──────── Given records

(** *** What a flipped slot leaves alone *)

Lemma flip_slot_frame a det w :
  _det (self (flip_slot a det w)) = _det (self w) /\
  fitsdict (flip_slot a det w) = fitsdict w /\
  _nspec (self (flip_slot a det w)) = _nspec (self w) /\
  _nspat (self (flip_slot a det w)) = _nspat (self w) /\
  _transpose (self (flip_slot a det w)) = _transpose (self w) /\
  _dispaxis (self (flip_slot a det w)) = _dispaxis (self w) /\
  _argflag (self (flip_slot a det w)) = _argflag (self w) /\
  msgs (flip_slot a det w) = msgs w.
Proof.
  unfold flip_slot. destruct (arr_at a det w); [|repeat split].
  unfold retarget. destruct (py_index _ _); repeat split.
Qed.

Lemma det_at_flip_slot a det det' w : det_at det (flip_slot a det' w) = det_at det w.
Proof. unfold det_at. now rewrite (proj1 (flip_slot_frame a det' w)). Qed.

Lemma slots_of_flip_other a b det w : a <> b -> slots_of a (flip_slot b det w) = slots_of a w.
Proof.
  intros Hne. unfold flip_slot. destruct (arr_at b det w); [|reflexivity].
  unfold retarget. destruct (py_index _ _); [|reflexivity].
  destruct a, b; try congruence; reflexivity.
Qed.

Lemma slot_at_flip_other a b det det' w :
  a <> b -> slot_at a det (flip_slot b det' w) = slot_at a det w.
Proof. intros Hne. unfold slot_at. now rewrite (slots_of_flip_other _ _ _ _ Hne). Qed.

Lemma heap_flip_slot a det w l x :
  heap w !! l = Some x -> heap (flip_slot a det w) !! l = Some x.
Proof.
  intros H. unfold flip_slot. destruct (arr_at a det w); [|exact H].
  unfold retarget. destruct (py_index _ _); [|exact H].
  cbn. now apply lookup_app_l_Some.
Qed.

Lemma arr_at_flip_other a b det det' w x :
  a <> b -> arr_at a det w = Some x -> arr_at a det (flip_slot b det' w) = Some x.
Proof.
  intros Hne H. destruct (arr_at_slot _ _ _ _ H) as (l & Hs & Hl).
  unfold arr_at. rewrite (slot_at_flip_other _ _ _ _ _ Hne), Hs. now apply heap_flip_slot.
Qed.

Lemma arr_at_flip_same a det w x :
  arr_at a det w = Some x -> arr_at a det (flip_slot a det w) = Some (T x).
Proof.
  intros H. rewrite (flip_slot_arr _ _ _ _ H).
  destruct (arr_at_slot _ _ _ _ H) as (l & Hs & Hl).
  destruct (slot_at_index _ _ _ _ Hs) as (k & Hk & Ho).
  pose proof (py_index_lt _ _ _ Hk) as Hlt.
  unfold retarget. rewrite Hk. unfold arr_at, slot_at.
  rewrite slots_put_length, slots_of_with_heap, Hk.
  rewrite slots_put_same by (rewrite slots_of_with_heap; exact Hlt).
  cbn [heap put_slot with_self with_heap].
  rewrite lookup_app_r by lia. now rewrite Nat.sub_succ_l, Nat.sub_diag by lia.
Qed.

Lemma flip_params_frame det w :
  _frames (self (flip_params det w)) = _frames (self w) /\
  heap (flip_params det w) = heap w /\
  fitsdict (flip_params det w) = fitsdict w /\
  _nspec (self (flip_params det w)) = _nspec (self w) /\
  _nspat (self (flip_params det w)) = _nspat (self w) /\
  _transpose (self (flip_params det w)) = _transpose (self w) /\
  _dispaxis (self (flip_params det w)) = _dispaxis (self w) /\
  _argflag (self (flip_params det w)) = _argflag (self w) /\
  msgs (flip_params det w) = msgs w.
Proof.
  unfold flip_params. destruct (det_at det w); [|repeat split].
  unfold put_det. destruct (py_index _ _); repeat split.
Qed.

Lemma arr_at_same_store a det w w' :
  _frames (self w') = _frames (self w) -> heap w' = heap w -> arr_at a det w' = arr_at a det w.
Proof. intros Hf Hh. unfold arr_at, slot_at, slots_of. now rewrite Hf, Hh. Qed.

Lemma slot_at_same_store a det w w' :
  _frames (self w') = _frames (self w) -> slot_at a det w' = slot_at a det w.
Proof. intros Hf. unfold slot_at, slots_of. now rewrite Hf. Qed.

Lemma det_at_flip_params det w d :
  det_at det w = Some d -> det_at det (flip_params det w) = Some (flip_det d).
Proof. intros H. unfold flip_params. rewrite H. apply det_at_put_det. eauto. Qed.

(** *** The whole call *)

Lemma py_shape_arr l a w : heap w !! l = Some a -> py_shape (PyArr l) w = Ret (shape a) w.
Proof. intros H. unfold py_shape, deref. munfold. now rewrite H. Qed.

Lemma check_longest_ok det w a r c rest :
  arr_at a_msarc det w = Some a -> shape a = r :: c :: rest ->
  check_longest det w
  = Ret tt (if (c <? r)%nat
            then warn_if (is_axis (_dispaxis (self w)) 1) w
            else warn_if (is_axis (_dispaxis (self w)) 0) w).
Proof.
  intros H Hsh. destruct (arr_at_slot _ _ _ _ H) as (l & Hs & Hl).
  unfold check_longest.
  rewrite (bind_Ret _ _ _ _ _ (getslot_at _ _ _ _ Hs)).
  rewrite (bind_Ret _ _ _ _ _ (py_shape_arr _ _ _ Hl)).
  erewrite bind_Ret.
  2:{ apply getitem_Some with 0%nat; [apply py_index_in; rewrite Hsh; cbn; lia|].
      rewrite Hsh. reflexivity. }
  rewrite (bind_Ret _ _ _ _ _ (getslot_at _ _ _ _ Hs)).
  rewrite (bind_Ret _ _ _ _ _ (py_shape_arr _ _ _ Hl)).
  erewrite bind_Ret.
  2:{ apply getitem_Some with 1%nat; [apply py_index_in; rewrite Hsh; cbn; lia|].
      rewrite Hsh. reflexivity. }
  unfold get_dispaxis, warn_if, msg. munfold.
  destruct (c <? r)%nat; [destruct (is_axis _ 1)|destruct (is_axis _ 0)]; reflexivity.
Qed.

Lemma set_npix_ok det w a r c :
  arr_at a_msarc det w = Some a -> shape a = [r; c] ->
  is_Some (py_index (length (_nspec (self w))) (det - 1)) ->
  is_Some (py_index (length (_nspat (self w))) (det - 1)) ->
  set_npix det w = Ret tt (put_npix det w).
Proof.
  intros H Hsh [k Hk] [k' Hk']. destruct (arr_at_slot _ _ _ _ H) as (l & Hs & Hl).
  unfold set_npix, put_npix.
  rewrite (bind_Ret _ _ _ _ _ (getslot_at _ _ _ _ Hs)).
  rewrite (bind_Ret _ _ _ _ _ (py_shape_arr _ _ _ Hl)).
  rewrite H, Hsh, Hk, Hk'. munfold. cbn. rewrite Hk, Hk'. reflexivity.
Qed.

Lemma detect_axis_one dispdir det w :
  axis_one dispdir det w ->
  detect_axis dispdir det w = Ret tt (with_self (with_dispaxis (Some 1)) w).
Proof.
  intros [H|(H & o & Ho & Hd)]; unfold detect_axis, set_dispaxis.
  - munfold. now rewrite H.
  - munfold. rewrite H. rewrite (getslot_at _ _ _ _ Ho), Hd. reflexivity.
Qed.

Lemma msg_logged l s w : msg l s w = Ret tt (logged l s w).
Proof. reflexivity. Qed.

Lemma bind_gets {A B} (f : world -> A) (k : A -> M B) w : (gets f ≫= k) w = k (f w) w.
Proof. reflexivity. Qed.

Lemma bind_modify {B} (f : world -> world) (k : unit -> M B) w :
  (modify f ≫= k) w = k tt (f w).
Proof. reflexivity. Qed.

Lemma bind_assoc3 {B} (m1 m2 m3 : M unit) (k : M B) w :
  ((m1;; m2;; m3);; k) w = (m1;; m2;; m3;; k) w.
Proof. munfold. destruct (m1 w); [|reflexivity]. destruct (m2 w0); reflexivity. Qed.

Lemma transpose_frames_ok det w a d :
  arr_at a_msarc det w = Some a ->
  (slot_at a_msbias det w = Some PyNone \/ (exists s, slot_at a_msbias det w = Some (PyStr s)) \/
   is_Some (arr_at a_msbias det w)) ->
  (slot_at a_bpix det w = Some PyNone \/ is_Some (arr_at a_bpix det w)) ->
  is_Some (arr_at a_ampsec det w) ->
  (length (naxis0 (fitsdict w)) <= length (naxis1 (fitsdict w)))%nat ->
  det_at det w = Some d -> PrimFloat.eqb (ysize d) 0 = false -> sections_present d ->
  transpose_frames det w = Ret tt (transposed det w).
Proof.
  intros Ha Hbias Hbpix Hamp Hfits Hd Hy Hsec.
  unfold transpose_frames, transposed.
  rewrite (bind_Ret _ _ _ _ _ (msg_logged _ _ _)), bind_modify.
  set (w4 := with_self (with_transpose true) (logged Info "Transposing frames and keywords" w)).
  assert (F4 : _frames (self w4) = _frames (self w)) by reflexivity.
  assert (H4 : heap w4 = heap w) by reflexivity.
  erewrite bind_Ret.
  2:{ apply transpose_bias_ok.
      rewrite (slot_at_same_store _ _ _ _ F4), (arr_at_same_store _ _ _ _ F4 H4). exact Hbias. }
  set (w5 := flip_slot a_msbias det w4).
  assert (A5 : arr_at a_msarc det w5 = Some a).
  { apply arr_at_flip_other; [discriminate|].
    now rewrite (arr_at_same_store _ _ _ _ F4 H4). }
  erewrite bind_Ret by (apply transpose_arc_ok; eauto).
  set (w6 := flip_slot a_msarc det w5).
  erewrite bind_Ret.
  2:{ apply transpose_bpix_ok.
      destruct Hbpix as [Hb|[x Hb]]; [left|right].
      - unfold w6, w5. rewrite !slot_at_flip_other by discriminate.
        now rewrite (slot_at_same_store _ _ _ _ F4).
      - exists x. unfold w6, w5. do 2 (apply arr_at_flip_other; [discriminate|]).
        now rewrite (arr_at_same_store _ _ _ _ F4 H4). }
  set (w7 := flip_slot a_bpix det w6).
  erewrite bind_Ret.
  2:{ apply transpose_ampsec_ok. destruct Hamp as [x Hx]. exists x.
      unfold w7, w6, w5. do 3 (apply arr_at_flip_other; [discriminate|]).
      now rewrite (arr_at_same_store _ _ _ _ F4 H4). }
  set (w8 := flip_slot a_ampsec det w7).
  assert (D8 : fitsdict w8 = fitsdict w).
  { unfold w8, w7, w6, w5.
    rewrite !(proj1 (proj2 (flip_slot_frame _ _ _))). reflexivity. }
  erewrite bind_Ret by (apply swap_keywords_ok; rewrite D8; exact Hfits).
  set (w9 := with_fits (swap_fits (fitsdict w8)) w8).
  assert (P9 : det_at det w9 = Some d).
  { unfold w9, w8, w7, w6, w5.
    change (det_at det (with_fits ?f ?x)) with (det_at det x).
    rewrite !det_at_flip_slot. exact Hd. }
  rewrite <- bind_assoc3.
  rewrite (bind_Ret _ _ _ _ _ (flip_params_ok _ _ _ P9 Hy Hsec)).
  rewrite (bind_Ret _ _ _ _ _ (msg_logged _ _ _)).
  reflexivity.
Qed.

(** *** What the transposing branch does to each observation *)

Lemma arr_at_four_flips a det w x :
  arr_at a det w = Some x ->
  arr_at a det (flip_slot a_ampsec det (flip_slot a_bpix det
                 (flip_slot a_msarc det (flip_slot a_msbias det w))))
  = Some (match a with
          | a_msbias | a_msarc | a_bpix | a_ampsec => T x
          | _ => x
          end).
Proof.
  intros H.
  destruct a;
    repeat first [ apply arr_at_flip_same | apply arr_at_flip_other; [discriminate|] ];
    exact H.
Qed.

Lemma flip_slot_not_arr a det w o :
  slot_at a det w = Some o -> (forall l, o <> PyArr l) -> flip_slot a det w = w.
Proof.
  intros H Hn. unfold flip_slot, arr_at. rewrite H.
  destruct o as [| |l]; try reflexivity. now destruct (Hn l).
Qed.

Lemma slot_at_flip_not_arr a b det w o :
  slot_at a det w = Some o -> (forall l, o <> PyArr l) ->
  slot_at a det (flip_slot b det w) = Some o.
Proof.
  intros H Hn. destruct (decide (a = b)) as [<-|Hne].
  - now rewrite (flip_slot_not_arr _ _ _ _ H Hn).
  - now rewrite slot_at_flip_other.
Qed.

Lemma transposed_arr a det w x :
  arr_at a det w = Some x ->
  arr_at a det (transposed det w)
  = Some (match a with
          | a_msbias | a_msarc | a_bpix | a_ampsec => T x
          | _ => x
          end).
Proof.
  intros H. unfold transposed. cbv zeta.
  set (w4 := with_self (with_transpose true) (logged Info "Transposing frames and keywords" w)).
  set (w8 := flip_slot a_ampsec det _).
  rewrite <- (arr_at_four_flips a det w4 x H). fold w8.
  apply arr_at_same_store.
  - exact (proj1 (flip_params_frame det (with_fits (swap_fits (fitsdict w8)) w8))).
  - exact (proj1 (proj2 (flip_params_frame det (with_fits (swap_fits (fitsdict w8)) w8)))).
Qed.

Lemma transposed_slot a det w o :
  slot_at a det w = Some o -> (forall l, o <> PyArr l) ->
  slot_at a det (transposed det w) = Some o.
Proof.
  intros H Hn. unfold transposed. cbv zeta.
  set (w4 := with_self (with_transpose true) (logged Info "Transposing frames and keywords" w)).
  set (w8 := flip_slot a_ampsec det _).
  transitivity (slot_at a det w8).
  - apply slot_at_same_store.
    exact (proj1 (flip_params_frame det (with_fits (swap_fits (fitsdict w8)) w8))).
  - unfold w8. repeat (apply slot_at_flip_not_arr; [|exact Hn]). exact H.
Qed.

Lemma transposed_frame det w :
  fitsdict (transposed det w) = swap_fits (fitsdict w) /\
  _transpose (self (transposed det w)) = true /\
  _dispaxis (self (transposed det w)) = Some 0 /\
  _nspec (self (transposed det w)) = _nspec (self w) /\
  _nspat (self (transposed det w)) = _nspat (self w) /\
  _argflag (self (transposed det w)) = _argflag (self w).
Proof.
  unfold transposed. cbv zeta.
  set (w4 := with_self (with_transpose true) (logged Info "Transposing frames and keywords" w)).
  set (w8 := flip_slot a_ampsec det _).
  pose proof (flip_params_frame det (with_fits (swap_fits (fitsdict w8)) w8))
    as (_ & _ & Pf & Pns & Pnp & Ptr & _ & Paf & _).
  assert (Q : fitsdict w8 = fitsdict w /\ _nspec (self w8) = _nspec (self w) /\
              _nspat (self w8) = _nspat (self w) /\ _transpose (self w8) = true /\
              _argflag (self w8) = _argflag (self w)).
  { unfold w8.
    repeat split;
      repeat first [ rewrite (proj1 (proj2 (flip_slot_frame _ _ _)))
                   | rewrite (proj1 (proj2 (proj2 (flip_slot_frame _ _ _))))
                   | rewrite (proj1 (proj2 (proj2 (proj2 (flip_slot_frame _ _ _)))))
                   | rewrite (proj1 (proj2 (proj2 (proj2 (proj2 (flip_slot_frame _ _ _))))))
                   | rewrite (proj1 (proj2 (proj2 (proj2 (proj2 (proj2 (proj2
                                (flip_slot_frame _ _ _))))))))];
      reflexivity. }
  destruct Q as (Qf & Qns & Qnp & Qtr & Qaf).
  cbn [self fitsdict logged with_self with_dispaxis _transpose _dispaxis _nspec _nspat _argflag].
  repeat split.
  - rewrite Pf. cbn [with_fits fitsdict]. now rewrite Qf.
  - rewrite Ptr. exact Qtr.
  - rewrite Pns. exact Qns.
  - rewrite Pnp. exact Qnp.
  - rewrite Paf. exact Qaf.
Qed.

────────────────

State the number of lines in the data that contain the word "repeat", offering no other text.

Solution to the problem — 9